Cierto que el milagro es un arma poderosa en las manos de Domingo, pero tampoco escatima diligencias humanas el glorioso Patrono de la Ingeniería española. Aparece primero una ermita dedicada a Santa María, desde la cual, a manera de atalaya, avizora el horizonte, presto a acudir en auxilio del jacobita extraviado o maltrecho. Edifica luego una alberguería, en la que él mismo hace de médico, albañil, refito1ero y arquitecto. Después, con ayuda de almas piadosas, —implorada de puerta en puerta— levanta el soberbio puente sobre el Oja, que aún hoy —a diez siglos de distancia— pregona su genio. Más tarde tala los montes y construye una calzada, con cuyo nombre pasará a la Historia. Y, a la postre, acuden los discípulos, el valle se llena de vida y nace Santo Domingo de la Calzada, la Ciudad «cortés e hidalga con la caridad de Cristo que inflamó a su Fundador, por cuyas calles creeríais encontrar todavía la sonrisa amable que hace mil años acogía a los peregrinos».

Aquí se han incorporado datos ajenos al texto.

(** ** Submitting a proposal *)

Definition submit id p st W : WatchtowerStorage.t :=
  WatchtowerStorage.upd_ExternalRef (insert (Proposal.external_ref p) id)
    (WatchtowerStorage.upd_Proposals (insert id p)
       (WatchtowerStorage.upd_ProposalStatus (insert id st) W)).
(** What is new is not known, under its id or under its reference. *)
Lemma wb_new W E l p :
  wt_base W E l → is_ref (Proposal.external_ref p) → WatchtowerStorage.ExternalRef W !! Proposal.external_ref p = None →
  WatchtowerStorage.ProposalStatus W !! generate_id p = None.
Proof.
  intros HB Hrange Hr. destruct (WatchtowerStorage.ProposalStatus W !! generate_id p) eqn:Hs; [|done].
  destruct (wb_known _ _ _ HB (generate_id p)) as (q&Hg&Hq); [by rewrite Hs|].
  apply generate_id_ref in Hg; [|by apply (wb_range _ _ _ HB)|done]. by rewrite Hg in Hq.
Qed.
(** [W'] is [W] with the place of the new proposal taken. *)
Lemma submit_ok W W' E l l' p st :
  let id := generate_id p in
  wt_base W E l → is_ref (Proposal.external_ref p) →
  WatchtowerStorage.ExternalRef W !! Proposal.external_ref p = None →
  WatchtowerStorage.Proposals W !! id = None →
  WatchtowerStorage.ExternalRef W' = WatchtowerStorage.ExternalRef W →
  WatchtowerStorage.Proposals W' = WatchtowerStorage.Proposals W →
  WatchtowerStorage.ProposalStatus W' = WatchtowerStorage.ProposalStatus W →
  WatchtowerStorage.Votes W' = WatchtowerStorage.Votes W →
  WatchtowerStorage.Voters W' = WatchtowerStorage.Voters W →
  WatchtowerStorage.ProposalsToRemove W' = WatchtowerStorage.ProposalsToRemove W →
  queued W' l' → WatchtowerStorage.Tail W' <= u64_max → NoDup l' →
  (∀ j, j ≠ id → j ∈ l' ↔ j ∈ l) →
  (∀ j, j ≠ id →
    WatchtowerStorage.ActiveInternalProposal W' = Some j ↔ WatchtowerStorage.ActiveInternalProposal W = Some j) →
  (WatchtowerStorage.ActiveInternalProposal W' = Some id →
    (id ∉ l') ∧ ProposalSource.is_internal (Proposal.source p) = true) →
  finished st = false →
  (id ∉ WatchtowerStorage.ProposalsToRemove W → placed W' l' id p st) →
  wt_base (submit id p st W') E l'.
Proof.
  intros id HB Hrange Hr Hp He1 He2 He3 He4 He5 He6 Hq Ht Hn Hl Ha Hac Hf Hpl.
  pose proof (wb_new _ _ _ _ HB Hrange Hr) as Hs. fold id in Hs.
  assert (id ∉ WatchtowerStorage.ProposalsToRemove W) as Hnr by (intros Hin%(wb_remove _ _ _ HB); done).
  constructor; cbn; rewrite ?He1, ?He2, ?He3, ?He4, ?He5, ?He6; try done.
  - intros j q. destruct (decide (j = id)) as [->|Hne].
    + rewrite !lookup_insert_eq. intros [= <-]. eexists. split; [done|]. by apply Hpl.
    + rewrite !lookup_insert_ne by done. intros Hj. destruct (wb_placed _ _ _ HB _ _ Hj) as (st'&Hst'&Hpj).
      exists st'. split; [done|]. revert Hpj. unfold placed. cbn. rewrite He6.
      rewrite (decide_ext (j ∈ l') (j ∈ l)) by auto.
      destruct (decide _); [done|]. destruct (decide _); [done|]. intros (?&?&Hc). split_and!; [done|done|].
      intros Hi. by apply Ha; auto.
  - intros j Hj. at_key j id; [done|]. by apply (wb_waiting _ _ _ HB), Hl.
  - intros j Hj. destruct (decide (j = id)) as [->|Hne].
    + rewrite lookup_insert_eq. destruct (Hac Hj). eauto.
    + rewrite lookup_insert_ne, Hl by done. by apply (wb_active _ _ _ HB), Ha.
  - intros j Hj. at_key j id; [done|]. by apply (wb_remove _ _ _ HB).
  - intros j st'. at_key j id; [done|]. apply HB.
  - intros j q. destruct (decide (j = id)) as [->|Hne].
    + rewrite lookup_insert_eq. intros [= <-]. by rewrite lookup_insert_eq.
    + rewrite lookup_insert_ne by done. intros Hj. destruct (wb_ref _ _ _ HB _ _ Hj) as [? Hj'].
      split; [done|]. rewrite lookup_insert_ne; [done|]. congruence.
  - intros r. destruct (decide (r = Proposal.external_ref p)) as [->|Hne]; [done|].
    rewrite lookup_insert_ne by done. apply HB.
  - intros j. destruct (decide (j = id)) as [->|Hne].
    + intros _. exists p. by rewrite lookup_insert_eq.
    + rewrite lookup_insert_ne by done. intros Hj. destruct (wb_known _ _ _ HB _ Hj) as (q&?&Hq').
      exists q. split; [done|]. rewrite lookup_insert_ne; [done|]. congruence.
  - intros j q. destruct (decide (j = id)) as [->|Hne].
    + intros _. destruct (wb_fresh _ _ _ HB _ Hs) as [Hc ->]. unfold tally. by rewrite Hc.
    + rewrite lookup_insert_ne by done. apply HB.
  - intros j q who b. destruct (decide (j = id)) as [->|Hne].
    + intros _ _. destruct (wb_fresh _ _ _ HB _ Hs) as [-> _]. split; [|by intros ?%not_elem_of_nil].
      intros Hv. destruct (wb_leftover _ _ _ HB id who); [by rewrite Hv|done].
    + rewrite lookup_insert_ne by done. apply HB.
  - intros j who Hv. at_key j id; [done|]. by apply (wb_leftover _ _ _ HB _ who).
  - apply HB.
  - intros j. at_key j id; [done|]. apply HB.
  - intros j. rewrite (wb_ended _ _ _ HB). destruct (decide (j = id)) as [->|Hne].
    + rewrite Hs, lookup_insert_eq. by rewrite Hf.
    + by rewrite lookup_insert_ne.
Qed.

Más de sesenta años pasó Domingo en la vega riojana, siendo pasmo de cuantos le visitaban, como atestiguan San Juan de Ortega y Santo Domingo de Silos. Siete antes de morir, mandó labrar su sarcófago en una peña. «¿Por qué lo disponéis tan lejos de la iglesia?» —le preguntaron—. A lo que respondió sonriente: «Si el sepulcro no puede acercarse a la iglesia, la iglesia se acercará al sepulcro».
Era el mismo sitio en que hoy, una soberbia catedral gótica lo hace ornamento de sus altares.